━━━━━ Raw data ━━━━━

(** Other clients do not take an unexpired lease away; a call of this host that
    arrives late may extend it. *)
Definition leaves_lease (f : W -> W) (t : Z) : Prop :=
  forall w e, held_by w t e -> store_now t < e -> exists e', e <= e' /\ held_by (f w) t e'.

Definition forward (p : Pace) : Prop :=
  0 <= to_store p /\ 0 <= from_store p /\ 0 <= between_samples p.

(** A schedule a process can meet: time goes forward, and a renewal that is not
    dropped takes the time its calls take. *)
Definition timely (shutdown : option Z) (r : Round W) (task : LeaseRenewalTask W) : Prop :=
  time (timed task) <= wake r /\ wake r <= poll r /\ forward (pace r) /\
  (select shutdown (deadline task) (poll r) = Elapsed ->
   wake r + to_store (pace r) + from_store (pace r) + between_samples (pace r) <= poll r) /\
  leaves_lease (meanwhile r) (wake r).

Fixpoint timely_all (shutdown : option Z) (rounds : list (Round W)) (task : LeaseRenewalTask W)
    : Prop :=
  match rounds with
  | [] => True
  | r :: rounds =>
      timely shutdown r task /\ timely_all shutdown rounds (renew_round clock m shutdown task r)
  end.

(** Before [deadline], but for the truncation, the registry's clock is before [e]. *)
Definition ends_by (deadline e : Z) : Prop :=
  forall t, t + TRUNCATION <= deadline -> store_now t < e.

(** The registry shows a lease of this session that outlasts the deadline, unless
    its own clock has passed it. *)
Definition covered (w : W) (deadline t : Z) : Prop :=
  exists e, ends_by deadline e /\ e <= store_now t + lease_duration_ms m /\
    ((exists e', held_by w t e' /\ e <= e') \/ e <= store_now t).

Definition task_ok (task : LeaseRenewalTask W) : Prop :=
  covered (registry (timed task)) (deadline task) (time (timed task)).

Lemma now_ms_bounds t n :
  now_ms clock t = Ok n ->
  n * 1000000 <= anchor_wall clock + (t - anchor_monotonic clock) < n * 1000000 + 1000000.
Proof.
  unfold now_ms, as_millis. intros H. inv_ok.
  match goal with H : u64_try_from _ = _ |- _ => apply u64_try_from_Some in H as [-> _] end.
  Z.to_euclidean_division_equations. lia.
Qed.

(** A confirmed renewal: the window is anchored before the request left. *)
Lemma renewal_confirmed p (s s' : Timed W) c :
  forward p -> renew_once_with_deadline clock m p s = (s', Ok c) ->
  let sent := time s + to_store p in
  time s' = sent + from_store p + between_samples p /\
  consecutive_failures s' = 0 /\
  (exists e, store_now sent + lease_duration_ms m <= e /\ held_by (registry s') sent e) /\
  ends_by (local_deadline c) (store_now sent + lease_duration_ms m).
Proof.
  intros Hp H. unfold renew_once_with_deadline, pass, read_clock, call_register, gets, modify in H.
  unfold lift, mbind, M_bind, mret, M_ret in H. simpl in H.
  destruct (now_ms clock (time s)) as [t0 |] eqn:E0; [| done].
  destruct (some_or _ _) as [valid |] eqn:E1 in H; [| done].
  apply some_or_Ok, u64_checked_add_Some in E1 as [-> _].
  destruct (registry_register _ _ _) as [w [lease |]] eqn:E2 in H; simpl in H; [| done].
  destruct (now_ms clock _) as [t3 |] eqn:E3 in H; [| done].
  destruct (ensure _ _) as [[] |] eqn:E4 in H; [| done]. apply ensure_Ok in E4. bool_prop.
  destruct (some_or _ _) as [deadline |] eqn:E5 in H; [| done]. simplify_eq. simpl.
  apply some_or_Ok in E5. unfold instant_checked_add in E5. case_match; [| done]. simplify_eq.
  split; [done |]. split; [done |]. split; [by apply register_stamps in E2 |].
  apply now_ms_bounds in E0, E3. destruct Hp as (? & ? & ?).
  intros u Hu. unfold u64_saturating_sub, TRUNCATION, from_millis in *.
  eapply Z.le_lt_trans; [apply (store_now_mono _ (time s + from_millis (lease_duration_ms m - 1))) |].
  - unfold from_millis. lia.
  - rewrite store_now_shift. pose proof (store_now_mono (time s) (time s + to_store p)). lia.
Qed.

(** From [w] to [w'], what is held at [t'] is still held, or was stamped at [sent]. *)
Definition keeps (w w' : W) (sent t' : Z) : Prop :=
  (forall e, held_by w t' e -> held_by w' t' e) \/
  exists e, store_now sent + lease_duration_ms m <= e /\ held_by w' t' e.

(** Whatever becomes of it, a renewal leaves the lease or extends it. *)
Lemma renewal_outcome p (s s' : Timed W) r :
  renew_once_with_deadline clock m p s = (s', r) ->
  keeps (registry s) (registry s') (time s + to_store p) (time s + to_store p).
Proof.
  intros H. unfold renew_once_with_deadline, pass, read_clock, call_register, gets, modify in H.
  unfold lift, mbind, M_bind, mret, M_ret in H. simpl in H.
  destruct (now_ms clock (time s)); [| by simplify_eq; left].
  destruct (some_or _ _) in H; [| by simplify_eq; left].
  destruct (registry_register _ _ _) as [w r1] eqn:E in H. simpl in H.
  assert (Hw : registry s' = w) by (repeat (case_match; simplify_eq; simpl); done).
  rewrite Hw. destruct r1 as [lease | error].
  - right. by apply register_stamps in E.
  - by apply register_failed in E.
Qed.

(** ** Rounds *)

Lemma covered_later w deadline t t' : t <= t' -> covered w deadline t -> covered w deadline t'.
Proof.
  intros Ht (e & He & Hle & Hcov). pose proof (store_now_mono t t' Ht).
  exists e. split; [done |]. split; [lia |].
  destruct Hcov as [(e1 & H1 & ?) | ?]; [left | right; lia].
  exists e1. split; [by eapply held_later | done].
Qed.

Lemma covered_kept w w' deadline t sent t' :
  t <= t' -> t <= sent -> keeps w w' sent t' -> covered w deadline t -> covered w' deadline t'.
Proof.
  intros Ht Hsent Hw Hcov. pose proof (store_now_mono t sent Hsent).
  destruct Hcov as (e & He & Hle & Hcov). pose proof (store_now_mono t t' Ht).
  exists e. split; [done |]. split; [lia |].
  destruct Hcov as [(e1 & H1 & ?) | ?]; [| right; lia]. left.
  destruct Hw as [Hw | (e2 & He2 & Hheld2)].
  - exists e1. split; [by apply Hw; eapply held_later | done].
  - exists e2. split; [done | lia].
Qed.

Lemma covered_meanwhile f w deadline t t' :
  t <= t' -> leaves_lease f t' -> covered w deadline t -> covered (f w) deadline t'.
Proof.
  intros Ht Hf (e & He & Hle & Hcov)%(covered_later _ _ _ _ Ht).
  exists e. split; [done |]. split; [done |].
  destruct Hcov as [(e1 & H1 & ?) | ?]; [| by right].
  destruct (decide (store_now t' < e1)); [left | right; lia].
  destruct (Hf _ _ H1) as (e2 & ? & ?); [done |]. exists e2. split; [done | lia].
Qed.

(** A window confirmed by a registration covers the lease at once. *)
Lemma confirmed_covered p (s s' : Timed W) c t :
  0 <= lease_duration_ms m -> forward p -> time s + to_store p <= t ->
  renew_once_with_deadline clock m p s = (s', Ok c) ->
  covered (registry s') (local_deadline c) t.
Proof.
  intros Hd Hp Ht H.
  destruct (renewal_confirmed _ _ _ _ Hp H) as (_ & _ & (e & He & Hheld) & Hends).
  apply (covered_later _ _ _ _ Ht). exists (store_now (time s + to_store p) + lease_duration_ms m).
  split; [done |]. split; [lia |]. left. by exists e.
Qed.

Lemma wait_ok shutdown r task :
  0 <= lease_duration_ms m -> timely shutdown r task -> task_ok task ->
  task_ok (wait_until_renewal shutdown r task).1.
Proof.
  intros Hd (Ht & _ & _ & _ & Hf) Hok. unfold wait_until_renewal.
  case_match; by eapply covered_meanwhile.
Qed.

━━━━━

### Exercise requirements
Return all of the material verbatim, with no line left out.

### Answer to this problem
(** Other clients do not take an unexpired lease away; a call of this host that
    arrives late may extend it. *)
Definition leaves_lease (f : W -> W) (t : Z) : Prop :=
  forall w e, held_by w t e -> store_now t < e -> exists e', e <= e' /\ held_by (f w) t e'.

Definition forward (p : Pace) : Prop :=
  0 <= to_store p /\ 0 <= from_store p /\ 0 <= between_samples p.

(** A schedule a process can meet: time goes forward, and a renewal that is not
    dropped takes the time its calls take. *)
Definition timely (shutdown : option Z) (r : Round W) (task : LeaseRenewalTask W) : Prop :=
  time (timed task) <= wake r /\ wake r <= poll r /\ forward (pace r) /\
  (select shutdown (deadline task) (poll r) = Elapsed ->
   wake r + to_store (pace r) + from_store (pace r) + between_samples (pace r) <= poll r) /\
  leaves_lease (meanwhile r) (wake r).

Fixpoint timely_all (shutdown : option Z) (rounds : list (Round W)) (task : LeaseRenewalTask W)
    : Prop :=
  match rounds with
  | [] => True
  | r :: rounds =>
      timely shutdown r task /\ timely_all shutdown rounds (renew_round clock m shutdown task r)
  end.

(** Before [deadline], but for the truncation, the registry's clock is before [e]. *)
Definition ends_by (deadline e : Z) : Prop :=
  forall t, t + TRUNCATION <= deadline -> store_now t < e.

(** The registry shows a lease of this session that outlasts the deadline, unless
    its own clock has passed it. *)
Definition covered (w : W) (deadline t : Z) : Prop :=
  exists e, ends_by deadline e /\ e <= store_now t + lease_duration_ms m /\
    ((exists e', held_by w t e' /\ e <= e') \/ e <= store_now t).

Definition task_ok (task : LeaseRenewalTask W) : Prop :=
  covered (registry (timed task)) (deadline task) (time (timed task)).

Lemma now_ms_bounds t n :
  now_ms clock t = Ok n ->
  n * 1000000 <= anchor_wall clock + (t - anchor_monotonic clock) < n * 1000000 + 1000000.
Proof.
  unfold now_ms, as_millis. intros H. inv_ok.
  match goal with H : u64_try_from _ = _ |- _ => apply u64_try_from_Some in H as [-> _] end.
  Z.to_euclidean_division_equations. lia.
Qed.

(** A confirmed renewal: the window is anchored before the request left. *)
Lemma renewal_confirmed p (s s' : Timed W) c :
  forward p -> renew_once_with_deadline clock m p s = (s', Ok c) ->
  let sent := time s + to_store p in
  time s' = sent + from_store p + between_samples p /\
  consecutive_failures s' = 0 /\
  (exists e, store_now sent + lease_duration_ms m <= e /\ held_by (registry s') sent e) /\
  ends_by (local_deadline c) (store_now sent + lease_duration_ms m).
Proof.
  intros Hp H. unfold renew_once_with_deadline, pass, read_clock, call_register, gets, modify in H.
  unfold lift, mbind, M_bind, mret, M_ret in H. simpl in H.
  destruct (now_ms clock (time s)) as [t0 |] eqn:E0; [| done].
  destruct (some_or _ _) as [valid |] eqn:E1 in H; [| done].
  apply some_or_Ok, u64_checked_add_Some in E1 as [-> _].
  destruct (registry_register _ _ _) as [w [lease |]] eqn:E2 in H; simpl in H; [| done].
  destruct (now_ms clock _) as [t3 |] eqn:E3 in H; [| done].
  destruct (ensure _ _) as [[] |] eqn:E4 in H; [| done]. apply ensure_Ok in E4. bool_prop.
  destruct (some_or _ _) as [deadline |] eqn:E5 in H; [| done]. simplify_eq. simpl.
  apply some_or_Ok in E5. unfold instant_checked_add in E5. case_match; [| done]. simplify_eq.
  split; [done |]. split; [done |]. split; [by apply register_stamps in E2 |].
  apply now_ms_bounds in E0, E3. destruct Hp as (? & ? & ?).
  intros u Hu. unfold u64_saturating_sub, TRUNCATION, from_millis in *.
  eapply Z.le_lt_trans; [apply (store_now_mono _ (time s + from_millis (lease_duration_ms m - 1))) |].
  - unfold from_millis. lia.
  - rewrite store_now_shift. pose proof (store_now_mono (time s) (time s + to_store p)). lia.
Qed.

(** From [w] to [w'], what is held at [t'] is still held, or was stamped at [sent]. *)
Definition keeps (w w' : W) (sent t' : Z) : Prop :=
  (forall e, held_by w t' e -> held_by w' t' e) \/
  exists e, store_now sent + lease_duration_ms m <= e /\ held_by w' t' e.

(** Whatever becomes of it, a renewal leaves the lease or extends it. *)
Lemma renewal_outcome p (s s' : Timed W) r :
  renew_once_with_deadline clock m p s = (s', r) ->
  keeps (registry s) (registry s') (time s + to_store p) (time s + to_store p).
Proof.
  intros H. unfold renew_once_with_deadline, pass, read_clock, call_register, gets, modify in H.
  unfold lift, mbind, M_bind, mret, M_ret in H. simpl in H.
  destruct (now_ms clock (time s)); [| by simplify_eq; left].
  destruct (some_or _ _) in H; [| by simplify_eq; left].
  destruct (registry_register _ _ _) as [w r1] eqn:E in H. simpl in H.
  assert (Hw : registry s' = w) by (repeat (case_match; simplify_eq; simpl); done).
  rewrite Hw. destruct r1 as [lease | error].
  - right. by apply register_stamps in E.
  - by apply register_failed in E.
Qed.

(** ** Rounds *)

Lemma covered_later w deadline t t' : t <= t' -> covered w deadline t -> covered w deadline t'.
Proof.
  intros Ht (e & He & Hle & Hcov). pose proof (store_now_mono t t' Ht).
  exists e. split; [done |]. split; [lia |].
  destruct Hcov as [(e1 & H1 & ?) | ?]; [left | right; lia].
  exists e1. split; [by eapply held_later | done].
Qed.

Lemma covered_kept w w' deadline t sent t' :
  t <= t' -> t <= sent -> keeps w w' sent t' -> covered w deadline t -> covered w' deadline t'.
Proof.
  intros Ht Hsent Hw Hcov. pose proof (store_now_mono t sent Hsent).
  destruct Hcov as (e & He & Hle & Hcov). pose proof (store_now_mono t t' Ht).
  exists e. split; [done |]. split; [lia |].
  destruct Hcov as [(e1 & H1 & ?) | ?]; [| right; lia]. left.
  destruct Hw as [Hw | (e2 & He2 & Hheld2)].
  - exists e1. split; [by apply Hw; eapply held_later | done].
  - exists e2. split; [done | lia].
Qed.

Lemma covered_meanwhile f w deadline t t' :
  t <= t' -> leaves_lease f t' -> covered w deadline t -> covered (f w) deadline t'.
Proof.
  intros Ht Hf (e & He & Hle & Hcov)%(covered_later _ _ _ _ Ht).
  exists e. split; [done |]. split; [done |].
  destruct Hcov as [(e1 & H1 & ?) | ?]; [| by right].
  destruct (decide (store_now t' < e1)); [left | right; lia].
  destruct (Hf _ _ H1) as (e2 & ? & ?); [done |]. exists e2. split; [done | lia].
Qed.

(** A window confirmed by a registration covers the lease at once. *)
Lemma confirmed_covered p (s s' : Timed W) c t :
  0 <= lease_duration_ms m -> forward p -> time s + to_store p <= t ->
  renew_once_with_deadline clock m p s = (s', Ok c) ->
  covered (registry s') (local_deadline c) t.
Proof.
  intros Hd Hp Ht H.
  destruct (renewal_confirmed _ _ _ _ Hp H) as (_ & _ & (e & He & Hheld) & Hends).
  apply (covered_later _ _ _ _ Ht). exists (store_now (time s + to_store p) + lease_duration_ms m).
  split; [done |]. split; [lia |]. left. by exists e.
Qed.

Lemma wait_ok shutdown r task :
  0 <= lease_duration_ms m -> timely shutdown r task -> task_ok task ->
  task_ok (wait_until_renewal shutdown r task).1.
Proof.
  intros Hd (Ht & _ & _ & _ & Hf) Hok. unfold wait_until_renewal.
  case_match; by eapply covered_meanwhile.
Qed.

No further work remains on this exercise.